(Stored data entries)
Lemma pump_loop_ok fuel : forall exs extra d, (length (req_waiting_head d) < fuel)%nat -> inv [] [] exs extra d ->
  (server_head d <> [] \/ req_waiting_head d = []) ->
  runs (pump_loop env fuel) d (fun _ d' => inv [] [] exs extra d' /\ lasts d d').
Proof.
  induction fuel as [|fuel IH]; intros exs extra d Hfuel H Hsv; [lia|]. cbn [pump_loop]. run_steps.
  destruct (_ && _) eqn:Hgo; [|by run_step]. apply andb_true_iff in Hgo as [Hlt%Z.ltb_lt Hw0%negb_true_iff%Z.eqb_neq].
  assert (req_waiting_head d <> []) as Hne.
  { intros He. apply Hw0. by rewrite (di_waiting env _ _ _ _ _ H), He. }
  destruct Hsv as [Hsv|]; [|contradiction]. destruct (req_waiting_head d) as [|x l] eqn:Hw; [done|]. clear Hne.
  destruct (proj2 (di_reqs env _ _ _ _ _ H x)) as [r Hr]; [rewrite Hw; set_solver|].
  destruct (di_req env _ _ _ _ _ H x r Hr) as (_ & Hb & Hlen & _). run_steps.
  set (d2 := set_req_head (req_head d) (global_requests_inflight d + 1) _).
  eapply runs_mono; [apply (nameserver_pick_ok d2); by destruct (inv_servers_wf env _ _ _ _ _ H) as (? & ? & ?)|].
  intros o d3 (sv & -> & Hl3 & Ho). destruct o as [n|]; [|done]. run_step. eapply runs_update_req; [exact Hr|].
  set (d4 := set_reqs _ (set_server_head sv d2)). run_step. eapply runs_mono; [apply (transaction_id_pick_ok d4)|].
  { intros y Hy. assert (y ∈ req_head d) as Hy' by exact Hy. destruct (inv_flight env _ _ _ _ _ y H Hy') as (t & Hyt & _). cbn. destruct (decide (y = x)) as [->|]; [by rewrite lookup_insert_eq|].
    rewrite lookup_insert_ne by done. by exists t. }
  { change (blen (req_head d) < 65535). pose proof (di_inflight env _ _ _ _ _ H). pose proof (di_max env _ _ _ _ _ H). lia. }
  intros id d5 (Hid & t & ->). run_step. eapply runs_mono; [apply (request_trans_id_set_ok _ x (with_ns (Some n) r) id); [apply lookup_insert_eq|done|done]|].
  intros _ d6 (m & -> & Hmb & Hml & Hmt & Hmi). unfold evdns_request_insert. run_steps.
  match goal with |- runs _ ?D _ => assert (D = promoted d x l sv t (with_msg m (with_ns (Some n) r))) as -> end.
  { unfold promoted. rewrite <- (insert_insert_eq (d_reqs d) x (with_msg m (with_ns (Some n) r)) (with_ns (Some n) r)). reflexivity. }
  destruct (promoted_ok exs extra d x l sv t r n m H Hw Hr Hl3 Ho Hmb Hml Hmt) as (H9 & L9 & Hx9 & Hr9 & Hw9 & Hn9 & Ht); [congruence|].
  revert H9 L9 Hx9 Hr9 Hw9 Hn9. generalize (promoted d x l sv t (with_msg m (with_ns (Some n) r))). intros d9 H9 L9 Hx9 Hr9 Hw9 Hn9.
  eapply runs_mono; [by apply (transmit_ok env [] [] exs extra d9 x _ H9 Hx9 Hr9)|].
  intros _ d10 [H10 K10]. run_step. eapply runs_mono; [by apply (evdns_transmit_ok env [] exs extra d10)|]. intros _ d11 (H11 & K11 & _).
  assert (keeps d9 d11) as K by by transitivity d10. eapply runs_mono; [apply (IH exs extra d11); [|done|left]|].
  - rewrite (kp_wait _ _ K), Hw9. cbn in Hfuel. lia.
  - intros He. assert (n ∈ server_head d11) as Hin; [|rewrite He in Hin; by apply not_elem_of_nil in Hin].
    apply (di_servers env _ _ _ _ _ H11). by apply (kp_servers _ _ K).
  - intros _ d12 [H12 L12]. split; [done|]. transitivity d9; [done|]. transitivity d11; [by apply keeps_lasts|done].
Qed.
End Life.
...
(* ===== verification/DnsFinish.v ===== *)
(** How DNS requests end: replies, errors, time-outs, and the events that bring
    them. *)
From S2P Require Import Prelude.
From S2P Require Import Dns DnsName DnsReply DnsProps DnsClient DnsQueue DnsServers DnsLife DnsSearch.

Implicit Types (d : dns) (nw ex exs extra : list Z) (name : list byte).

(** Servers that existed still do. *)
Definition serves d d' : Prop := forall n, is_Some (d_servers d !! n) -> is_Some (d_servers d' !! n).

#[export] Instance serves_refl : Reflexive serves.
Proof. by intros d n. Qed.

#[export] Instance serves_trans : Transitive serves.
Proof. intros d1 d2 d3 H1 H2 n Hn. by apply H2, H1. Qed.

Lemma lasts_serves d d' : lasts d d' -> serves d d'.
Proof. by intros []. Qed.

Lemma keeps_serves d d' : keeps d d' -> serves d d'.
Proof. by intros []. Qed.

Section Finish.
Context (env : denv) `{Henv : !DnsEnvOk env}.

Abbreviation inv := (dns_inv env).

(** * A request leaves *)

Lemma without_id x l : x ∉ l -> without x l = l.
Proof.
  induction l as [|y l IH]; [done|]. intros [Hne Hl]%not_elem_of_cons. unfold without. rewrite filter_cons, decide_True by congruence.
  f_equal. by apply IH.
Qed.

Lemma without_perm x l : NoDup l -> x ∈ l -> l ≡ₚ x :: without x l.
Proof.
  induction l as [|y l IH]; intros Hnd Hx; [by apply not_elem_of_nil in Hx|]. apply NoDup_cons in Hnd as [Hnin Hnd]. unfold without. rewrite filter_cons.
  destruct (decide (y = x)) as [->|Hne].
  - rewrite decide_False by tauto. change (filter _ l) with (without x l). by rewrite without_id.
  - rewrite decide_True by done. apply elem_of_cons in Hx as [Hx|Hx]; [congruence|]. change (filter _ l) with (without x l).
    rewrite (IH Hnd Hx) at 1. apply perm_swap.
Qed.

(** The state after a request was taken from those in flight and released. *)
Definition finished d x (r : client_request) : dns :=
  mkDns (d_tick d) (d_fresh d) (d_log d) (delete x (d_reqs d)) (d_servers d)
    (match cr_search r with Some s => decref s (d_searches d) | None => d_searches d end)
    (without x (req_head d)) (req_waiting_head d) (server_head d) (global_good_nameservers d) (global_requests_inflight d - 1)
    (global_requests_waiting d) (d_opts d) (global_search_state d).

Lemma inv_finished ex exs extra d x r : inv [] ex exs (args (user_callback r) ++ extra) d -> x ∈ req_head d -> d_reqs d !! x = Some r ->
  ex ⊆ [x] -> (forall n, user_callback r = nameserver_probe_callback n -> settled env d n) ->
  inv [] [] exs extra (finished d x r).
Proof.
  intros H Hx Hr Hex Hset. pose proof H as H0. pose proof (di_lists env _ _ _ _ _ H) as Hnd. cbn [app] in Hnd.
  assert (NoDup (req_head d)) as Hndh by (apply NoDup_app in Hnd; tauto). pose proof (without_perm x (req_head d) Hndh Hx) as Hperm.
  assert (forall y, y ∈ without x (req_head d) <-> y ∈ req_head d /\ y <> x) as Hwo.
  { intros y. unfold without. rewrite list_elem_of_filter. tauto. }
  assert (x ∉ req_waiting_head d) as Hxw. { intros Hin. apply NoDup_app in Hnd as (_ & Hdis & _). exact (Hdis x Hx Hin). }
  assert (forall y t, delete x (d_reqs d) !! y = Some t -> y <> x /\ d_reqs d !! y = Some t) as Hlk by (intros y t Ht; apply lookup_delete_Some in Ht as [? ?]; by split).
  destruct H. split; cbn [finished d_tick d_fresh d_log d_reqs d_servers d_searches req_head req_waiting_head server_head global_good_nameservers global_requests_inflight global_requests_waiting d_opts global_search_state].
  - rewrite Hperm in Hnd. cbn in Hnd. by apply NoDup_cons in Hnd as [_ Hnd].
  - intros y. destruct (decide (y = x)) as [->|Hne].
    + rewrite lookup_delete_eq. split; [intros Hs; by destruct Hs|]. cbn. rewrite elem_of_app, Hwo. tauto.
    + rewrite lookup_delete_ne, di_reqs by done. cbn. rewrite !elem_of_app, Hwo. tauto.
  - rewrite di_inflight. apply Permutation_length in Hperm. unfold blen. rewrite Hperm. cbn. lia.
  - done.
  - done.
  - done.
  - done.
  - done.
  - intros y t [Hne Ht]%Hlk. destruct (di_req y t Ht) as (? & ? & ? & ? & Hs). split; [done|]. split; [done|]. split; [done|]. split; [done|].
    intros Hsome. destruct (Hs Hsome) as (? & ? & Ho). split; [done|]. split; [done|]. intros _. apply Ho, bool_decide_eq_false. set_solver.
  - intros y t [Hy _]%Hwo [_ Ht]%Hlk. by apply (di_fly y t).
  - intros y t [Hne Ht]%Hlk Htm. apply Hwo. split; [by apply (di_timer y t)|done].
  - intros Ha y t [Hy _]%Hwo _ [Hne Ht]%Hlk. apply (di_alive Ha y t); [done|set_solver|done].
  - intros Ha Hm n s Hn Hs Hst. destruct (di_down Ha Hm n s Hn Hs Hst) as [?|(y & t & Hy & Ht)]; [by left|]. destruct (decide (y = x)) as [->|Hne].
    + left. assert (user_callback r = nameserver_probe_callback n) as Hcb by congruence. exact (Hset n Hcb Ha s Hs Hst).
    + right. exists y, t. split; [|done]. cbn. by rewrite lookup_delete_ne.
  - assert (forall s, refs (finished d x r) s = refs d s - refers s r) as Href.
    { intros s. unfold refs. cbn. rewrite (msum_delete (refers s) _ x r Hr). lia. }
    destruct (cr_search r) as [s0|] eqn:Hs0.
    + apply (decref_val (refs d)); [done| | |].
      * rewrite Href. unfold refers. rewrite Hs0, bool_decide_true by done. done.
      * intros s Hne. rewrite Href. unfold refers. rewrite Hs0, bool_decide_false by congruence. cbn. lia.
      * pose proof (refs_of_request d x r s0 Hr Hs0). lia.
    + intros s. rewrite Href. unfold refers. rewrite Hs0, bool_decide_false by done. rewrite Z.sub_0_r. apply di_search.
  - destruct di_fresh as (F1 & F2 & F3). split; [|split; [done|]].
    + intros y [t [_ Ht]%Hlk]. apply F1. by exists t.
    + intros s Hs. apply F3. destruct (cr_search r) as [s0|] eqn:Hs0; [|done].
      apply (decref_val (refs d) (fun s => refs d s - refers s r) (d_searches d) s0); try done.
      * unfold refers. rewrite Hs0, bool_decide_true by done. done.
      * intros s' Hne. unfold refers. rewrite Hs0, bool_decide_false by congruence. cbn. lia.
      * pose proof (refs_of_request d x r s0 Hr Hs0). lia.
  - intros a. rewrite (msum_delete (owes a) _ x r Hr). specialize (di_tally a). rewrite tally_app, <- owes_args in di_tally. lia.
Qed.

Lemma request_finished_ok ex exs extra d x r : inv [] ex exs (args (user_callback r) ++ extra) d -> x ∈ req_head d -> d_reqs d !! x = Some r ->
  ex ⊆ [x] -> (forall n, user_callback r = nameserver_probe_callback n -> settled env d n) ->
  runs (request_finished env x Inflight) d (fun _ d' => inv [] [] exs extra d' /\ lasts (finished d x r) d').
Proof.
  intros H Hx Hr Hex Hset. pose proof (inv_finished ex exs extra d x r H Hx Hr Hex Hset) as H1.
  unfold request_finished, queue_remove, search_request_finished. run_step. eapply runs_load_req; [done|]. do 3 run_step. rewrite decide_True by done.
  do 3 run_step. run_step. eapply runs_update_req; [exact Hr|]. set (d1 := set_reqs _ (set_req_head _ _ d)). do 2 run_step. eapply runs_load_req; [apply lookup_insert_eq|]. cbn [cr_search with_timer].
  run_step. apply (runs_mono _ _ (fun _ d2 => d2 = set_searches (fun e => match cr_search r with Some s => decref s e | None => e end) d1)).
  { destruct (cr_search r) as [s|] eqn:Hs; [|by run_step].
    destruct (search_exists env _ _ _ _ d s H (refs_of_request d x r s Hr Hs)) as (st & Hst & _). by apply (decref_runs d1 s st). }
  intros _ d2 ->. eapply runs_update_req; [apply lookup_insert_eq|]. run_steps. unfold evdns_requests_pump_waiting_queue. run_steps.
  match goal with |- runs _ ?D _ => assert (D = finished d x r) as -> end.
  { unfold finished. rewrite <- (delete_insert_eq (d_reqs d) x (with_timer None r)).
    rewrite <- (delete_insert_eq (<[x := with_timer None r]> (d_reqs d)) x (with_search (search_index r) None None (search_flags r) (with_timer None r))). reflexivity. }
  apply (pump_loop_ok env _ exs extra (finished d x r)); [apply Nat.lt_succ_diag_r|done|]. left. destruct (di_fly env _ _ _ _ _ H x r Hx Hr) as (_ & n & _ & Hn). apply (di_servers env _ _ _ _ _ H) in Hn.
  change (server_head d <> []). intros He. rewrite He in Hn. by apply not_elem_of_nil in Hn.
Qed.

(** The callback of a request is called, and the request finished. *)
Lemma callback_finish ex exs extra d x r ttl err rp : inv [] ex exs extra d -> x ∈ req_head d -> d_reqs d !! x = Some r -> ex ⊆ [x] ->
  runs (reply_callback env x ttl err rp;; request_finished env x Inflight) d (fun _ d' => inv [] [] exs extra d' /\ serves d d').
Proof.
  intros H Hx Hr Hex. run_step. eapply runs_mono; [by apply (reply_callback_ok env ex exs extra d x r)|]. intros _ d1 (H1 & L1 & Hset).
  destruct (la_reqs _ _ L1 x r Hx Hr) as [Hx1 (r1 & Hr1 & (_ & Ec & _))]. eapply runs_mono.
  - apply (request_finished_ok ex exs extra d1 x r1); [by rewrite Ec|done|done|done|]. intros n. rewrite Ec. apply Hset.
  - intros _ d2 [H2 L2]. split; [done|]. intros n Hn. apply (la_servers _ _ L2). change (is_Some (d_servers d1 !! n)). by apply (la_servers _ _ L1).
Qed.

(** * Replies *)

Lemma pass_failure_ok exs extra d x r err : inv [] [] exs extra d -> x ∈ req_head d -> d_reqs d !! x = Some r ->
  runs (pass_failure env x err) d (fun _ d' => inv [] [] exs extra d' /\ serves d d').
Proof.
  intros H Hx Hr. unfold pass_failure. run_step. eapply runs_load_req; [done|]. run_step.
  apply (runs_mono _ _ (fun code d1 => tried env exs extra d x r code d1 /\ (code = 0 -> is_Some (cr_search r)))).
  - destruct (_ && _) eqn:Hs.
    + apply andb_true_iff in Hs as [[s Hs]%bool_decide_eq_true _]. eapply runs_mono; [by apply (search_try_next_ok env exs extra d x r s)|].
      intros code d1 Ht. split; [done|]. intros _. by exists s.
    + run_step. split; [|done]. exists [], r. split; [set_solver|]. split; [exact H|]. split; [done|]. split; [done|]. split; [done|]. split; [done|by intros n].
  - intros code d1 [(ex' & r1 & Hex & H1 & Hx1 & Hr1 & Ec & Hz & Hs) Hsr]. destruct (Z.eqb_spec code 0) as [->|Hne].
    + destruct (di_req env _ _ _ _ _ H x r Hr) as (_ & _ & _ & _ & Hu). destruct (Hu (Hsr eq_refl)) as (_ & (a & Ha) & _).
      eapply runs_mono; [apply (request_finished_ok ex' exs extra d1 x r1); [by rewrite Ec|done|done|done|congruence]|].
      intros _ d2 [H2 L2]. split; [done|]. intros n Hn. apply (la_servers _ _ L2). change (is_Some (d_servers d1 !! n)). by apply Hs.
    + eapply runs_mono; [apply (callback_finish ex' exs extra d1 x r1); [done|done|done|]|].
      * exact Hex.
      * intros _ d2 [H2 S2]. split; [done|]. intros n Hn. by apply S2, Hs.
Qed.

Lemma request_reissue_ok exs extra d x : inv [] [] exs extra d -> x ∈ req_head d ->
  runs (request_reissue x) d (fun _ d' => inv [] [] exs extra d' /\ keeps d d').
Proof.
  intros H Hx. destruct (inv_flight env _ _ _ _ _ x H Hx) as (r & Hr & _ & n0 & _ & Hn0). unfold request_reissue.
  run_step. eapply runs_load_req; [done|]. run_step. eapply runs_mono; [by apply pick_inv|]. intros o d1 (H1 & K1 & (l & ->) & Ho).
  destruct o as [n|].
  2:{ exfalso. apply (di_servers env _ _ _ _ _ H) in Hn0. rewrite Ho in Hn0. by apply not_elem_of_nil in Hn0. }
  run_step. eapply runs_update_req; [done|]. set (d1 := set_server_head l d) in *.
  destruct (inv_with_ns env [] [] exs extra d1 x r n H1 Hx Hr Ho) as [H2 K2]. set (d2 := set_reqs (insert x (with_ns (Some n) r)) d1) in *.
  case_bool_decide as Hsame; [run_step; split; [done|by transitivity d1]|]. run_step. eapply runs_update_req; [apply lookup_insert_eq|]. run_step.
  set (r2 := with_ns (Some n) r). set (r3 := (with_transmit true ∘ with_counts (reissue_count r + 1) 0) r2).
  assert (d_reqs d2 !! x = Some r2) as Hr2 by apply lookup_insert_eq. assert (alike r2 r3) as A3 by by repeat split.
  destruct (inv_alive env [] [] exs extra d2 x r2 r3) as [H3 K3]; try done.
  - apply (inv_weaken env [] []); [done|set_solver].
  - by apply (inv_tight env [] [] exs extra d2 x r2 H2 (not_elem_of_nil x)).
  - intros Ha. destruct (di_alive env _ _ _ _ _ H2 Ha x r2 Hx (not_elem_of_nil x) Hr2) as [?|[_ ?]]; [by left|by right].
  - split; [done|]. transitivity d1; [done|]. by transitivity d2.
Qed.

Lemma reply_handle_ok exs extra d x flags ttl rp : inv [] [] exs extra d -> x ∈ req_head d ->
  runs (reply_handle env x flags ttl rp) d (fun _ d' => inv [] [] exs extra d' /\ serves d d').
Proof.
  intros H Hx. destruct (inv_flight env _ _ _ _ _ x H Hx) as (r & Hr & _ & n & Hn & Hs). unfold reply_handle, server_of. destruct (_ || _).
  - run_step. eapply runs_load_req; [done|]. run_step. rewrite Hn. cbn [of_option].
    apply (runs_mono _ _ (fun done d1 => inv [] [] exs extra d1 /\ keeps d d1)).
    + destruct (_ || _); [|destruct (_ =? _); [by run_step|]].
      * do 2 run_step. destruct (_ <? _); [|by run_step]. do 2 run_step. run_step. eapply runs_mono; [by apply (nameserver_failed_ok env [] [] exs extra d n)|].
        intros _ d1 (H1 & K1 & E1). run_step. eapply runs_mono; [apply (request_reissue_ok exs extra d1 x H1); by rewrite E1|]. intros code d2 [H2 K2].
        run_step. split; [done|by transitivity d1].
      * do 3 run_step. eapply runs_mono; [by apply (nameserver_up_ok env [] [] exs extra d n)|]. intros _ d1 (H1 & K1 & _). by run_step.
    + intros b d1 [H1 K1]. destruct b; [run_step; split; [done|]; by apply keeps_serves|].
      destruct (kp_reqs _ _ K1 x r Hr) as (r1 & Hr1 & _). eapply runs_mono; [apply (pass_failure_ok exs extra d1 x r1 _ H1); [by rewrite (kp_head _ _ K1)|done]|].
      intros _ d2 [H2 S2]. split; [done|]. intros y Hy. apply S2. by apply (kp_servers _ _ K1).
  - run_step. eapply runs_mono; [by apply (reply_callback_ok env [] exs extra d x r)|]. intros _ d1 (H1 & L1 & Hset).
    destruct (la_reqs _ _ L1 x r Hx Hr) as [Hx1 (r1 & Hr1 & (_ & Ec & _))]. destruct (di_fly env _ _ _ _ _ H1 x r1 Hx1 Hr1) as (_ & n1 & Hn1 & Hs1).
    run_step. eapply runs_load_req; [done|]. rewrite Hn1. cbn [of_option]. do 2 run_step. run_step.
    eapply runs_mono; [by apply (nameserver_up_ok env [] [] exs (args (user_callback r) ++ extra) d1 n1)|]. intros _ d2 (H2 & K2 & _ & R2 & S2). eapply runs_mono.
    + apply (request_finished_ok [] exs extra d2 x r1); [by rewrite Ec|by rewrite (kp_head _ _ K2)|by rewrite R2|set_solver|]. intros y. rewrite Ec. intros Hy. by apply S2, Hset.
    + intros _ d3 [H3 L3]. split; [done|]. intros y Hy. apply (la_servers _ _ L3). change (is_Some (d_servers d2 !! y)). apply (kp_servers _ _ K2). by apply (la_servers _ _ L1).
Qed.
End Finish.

What you will do → Which lines above hold the string "exact"? Show each of them.

Answer section →
  intros o d3 (sv & -> & Hl3 & Ho). destruct o as [n|]; [|done]. run_step. eapply runs_update_req; [exact Hr|].
  { intros y Hy. assert (y ∈ req_head d) as Hy' by exact Hy. destruct (inv_flight env _ _ _ _ _ y H Hy') as (t & Hyt & _). cbn. destruct (decide (y = x)) as [->|]; [by rewrite lookup_insert_eq|].
  assert (x ∉ req_waiting_head d) as Hxw. { intros Hin. apply NoDup_app in Hnd as (_ & Hdis & _). exact (Hdis x Hx Hin). }
    + left. assert (user_callback r = nameserver_probe_callback n) as Hcb by congruence. exact (Hset n Hcb Ha s Hs Hst).
  do 3 run_step. run_step. eapply runs_update_req; [exact Hr|]. set (d1 := set_reqs _ (set_req_head _ _ d)). do 2 run_step. eapply runs_load_req; [apply lookup_insert_eq|]. cbn [cr_search with_timer].
    + run_step. split; [|done]. exists [], r. split; [set_solver|]. split; [exact H|]. split; [done|]. split; [done|]. split; [done|]. split; [done|by intros n].
      * exact Hex.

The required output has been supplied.